L-arginine, but not N alpha-benzoyl-L-arginine ethyl ester, is a precursor of endothelium-derived relaxing factor.

N alpha-benzoyl-L-arginine ethyl ester (BAEE) is a vasorelaxant which resembles an arginine-containing peptide; its action may be partially endothelium-dependent. Because L-arginine (ARG) has little potency as a vasorelaxant, it has been proposed that an arginine-containing peptide, rather than free ARG, is the immediate precursor of endothelium-derived relaxing factor/nitric oxide (EDRF/NO). In the present study we have characterized pharmacologically the vasorelaxant effect of BAEE and assessed the ability of BAEE to serve as a substrate for EDRF/NO synthesis.

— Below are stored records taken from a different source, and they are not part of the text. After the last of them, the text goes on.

(** ** The native body *)
Definition native_takes (n : NativeResult) (l : list SqlScan.Placeholder) (next : nat) : list any :=
  if String.eqb (engine n) "postgresql"
  then omap (fun p => nat_args n !! Z.to_nat (Ph_Number p - 1)) l
  else take (length l) (drop next (nat_args n)).

Lemma native_argument_takes n ns p a ns' l :
  native_argument n ns p = Ok (a, ns') ->
  native_takes n (p :: l) (ns_next ns) = a :: native_takes n l (ns_next ns') /\
  (String.eqb (engine n) "postgresql" = false -> ns_next ns' = S (ns_next ns)).
Proof.
  unfold native_argument, native_takes. destruct (negb _ || _); [done|]. destruct (_ <? _); [done|].
  destruct (String.eqb (engine n) "postgresql").
  - destruct (_ || _); [done|]. cbn [omap list_omap]. destruct (nat_args n !! _) eqn:E; [|done].
    intros [= -> <-]. simpl. by rewrite ?E.
  - destruct (nat_args n !! ns_next ns) as [x|] eqn:E; [|done]. intros [= -> <-]. simpl.
    by rewrite (drop_S _ _ _ E).
Qed.

Lemma native_loop_lays env n l ns :
  exists segs (r : result native_state),
    (forall st, native_loop env n l ns st =
       (do st' <- emit (dialect env) segs st; match r with Ok ns' => Ok (ns', st') | Err e => Err e end)) /\
    (forall ns', r = Ok ns' -> args_of segs = native_takes n l (ns_next ns) /\
       (String.eqb (engine n) "postgresql" = false -> ns_next ns' = ns_next ns + length l)).
Proof.
  revert ns. induction l as [|p l IH]; intros ns; cbn [native_loop].
  - exists [], (Ok ns). split; [done|]. intros ns' [= <-]. split; [|simpl; lia].
    unfold native_takes. by destruct (String.eqb (engine n) "postgresql").
  - destruct (native_argument n ns p) as [[a ns']|e] eqn:E; [|by exists [], (Err e)].
    destruct (IH ns') as (segs & r & H1 & H2). destruct (native_argument_takes _ _ _ _ _ l E) as [T N].
    exists (Raw (substring (nat_sql n) (ns_last ns) (Ph_Start p)) :: Arg a :: segs), r. split.
    + intros st. simpl. unfold writeArgument. cbn [args builder].
      destruct (d_Placeholder (dialect env) _); [apply H1|done].
    + intros ns'' Hr. destruct (H2 ns'' Hr) as [A B]. rewrite T. simpl. rewrite A. split; [done|].
      intros Hp. rewrite (B Hp), (N Hp). lia.
Qed.

Lemma lays_native env n : lays (dialect env) (writeNativeResult env n) (native_order n).
Proof.
  unfold writeNativeResult, native_order.
  destruct (negb _); [by eexists [], (Some _)|].
  destruct (Scan (nat_sql n) (Some (engine n))) as [scan|e]; [|by exists [], (Some e)].
  destruct (0 <? _); [by eexists [], (Some _)|].
  set (ns0 := MkNativeState _ _ _).
  destruct (native_loop_lays env n (Placeholders scan) ns0) as (segs & r & H1 & H2).
  destruct r as [ns|e].
  - destruct (H2 ns eq_refl) as [A B]. destruct (native_finish n ns) as [[]|e] eqn:F.
    + exists (segs ++ [Raw (sdrop (ns_last ns) (nat_sql n))]), None. split.
      * intros st. rewrite H1, emit_app. destruct (emit (dialect env) segs st); [|done]. simpl. by rewrite F.
      * intros _. rewrite args_of_app, A, app_nil_r. unfold native_takes.
        destruct (String.eqb (engine n) "postgresql") eqn:P; [done|].
        unfold native_finish in F. rewrite P in F.
        destruct (Nat.eqb_spec (ns_next ns) (length (nat_args n))) as [Hl|]; [|done].
        rewrite (B eq_refl) in Hl. simpl in Hl. simpl. rewrite drop_0. apply take_ge. lia.
    + exists (segs ++ [Raw (sdrop (ns_last ns) (nat_sql n))]), (Some e). split; [|done].
      intros st. rewrite H1, emit_app. destruct (emit (dialect env) segs st); [|done]. simpl. by rewrite F.
  - exists segs, (Some e). split; [|done]. intros st. rewrite H1. by destruct (emit (dialect env) segs st).
Qed.

(** ** Every writer lays out the reference arguments *)
Definition LE (e : expression) : Prop := forall env, lays (dialect env) (writeExpression env e) (expr_args e).
Definition LR (r : relation) : Prop := forall env, lays (dialect env) (writeTable env r) (rel_args r).
Definition LB (b : body) : Prop := forall env, lays (dialect env) (writeQueryBody env b) (body_args b).

Lemma lays_column env r c : lays (dialect env) (writeColumn env r c) [].
Proof. apply lays_outr. Qed.

Lemma lays_alias env a : lays (dialect env) (writeAlias env a) [].
Proof. unfold writeAlias. destruct (String.eqb a ""); auto with lays. Qed.

Lemma lays_lock env l : lays (dialect env) (writeLock env l) [].
Proof.
  unfold writeLock. destruct (lock_clause (dialect env) (strength l)) as [[c s]|e]; [|apply lays_err].
  auto 20 with lays.
Qed.

Lemma lays_physical env t : lays (dialect env) (writePhysicalTable env t) [].
Proof. unfold writePhysicalTable. auto with lays. Qed.

Lemma lays_excluded env c : lays (dialect env) (writeExcludedColumn env c) [].
Proof. unfold writeExcludedColumn. destruct (negb _); auto with lays. Qed.

Lemma lays_null_placement d n : lays d (null_placement n) [].
Proof. unfold null_placement. auto with lays. Qed.

#[export] Hint Resolve lays_column lays_alias lays_lock lays_physical lays_excluded lays_null_placement : lays.

Lemma lays_optional env e w :
  (is_nil e = false -> lays (dialect env) w (expr_args e)) ->
  lays (dialect env) (if is_nil e then skip else w) (expr_args e).
Proof. destruct (is_nil e) eqn:N; [destruct e; try done; intros _; apply lays_skip|auto]. Qed.

Lemma lays_exprs env es sep :
  Forall LE es -> lays (dialect env) (sep_by sep (writeExpression env) es) (flat_map expr_args es).
Proof. intros H. apply lays_sep_by. eapply Forall_impl; [exact H|]. intros e He. apply He. Qed.

Lemma lays_projection env p :
  proj_all LE LR p -> lays (dialect env) (writeProjection writeExpression env p) (proj_args expr_args p).
Proof.
  intros Hp. unfold writeProjection. apply lays_seq_r; [|apply lays_alias].
  destruct p as [|r c|e a]; simpl; [apply lays_err|apply lays_column|apply Hp].
Qed.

BAEE elicited a concentration-dependent vasorelaxation of guinea pig pulmonary artery (EC50 of 0.36 +/- 0.05 mM). This vasorelaxation was neither antagonized by -NG-methyl-L-arginine (100 microM), a competitive inhibitor of EDRF/NO synthesis from ARG, nor potentiated by superoxide dismutase (60 U/ml), a superoxide anion scavenger that prolongs EDRF lifetime. Additionally, compound LY 83583 (1 microM) and methylene blue (10 microM), inhibitors of soluble guanylyl cyclase, failed to block BAEE-induced vasorelaxation. Moreover, endothelium removal potentiated the vasorelaxant effect of BAEE 3-fold. Thus, BAEE-induced vasorelaxation is mediated by a direct action on vascular smooth muscle that is unrelated to EDRF/NO synthesis. Furthermore, ARG, but not BAEE, overcame the inhibition by NG-methyl-L-arginine of the acetylcholine-induced endothelium-dependent cyclic GMP accumulation in guinea pig aortic rings and of A23187-induced nitrite formation by cultured bovine aortic endothelial cells (nitrite is a convenient indicator of NO biosynthesis). Thus, BAEE cannot substitute for ARG as a substrate for EDRF/NO biosynthesis. Collectively, our findings support the notion that free ARG, rather than an arginine-containing peptide related to BAEE, is the immediate biosynthetic precursor of EDRF/NO.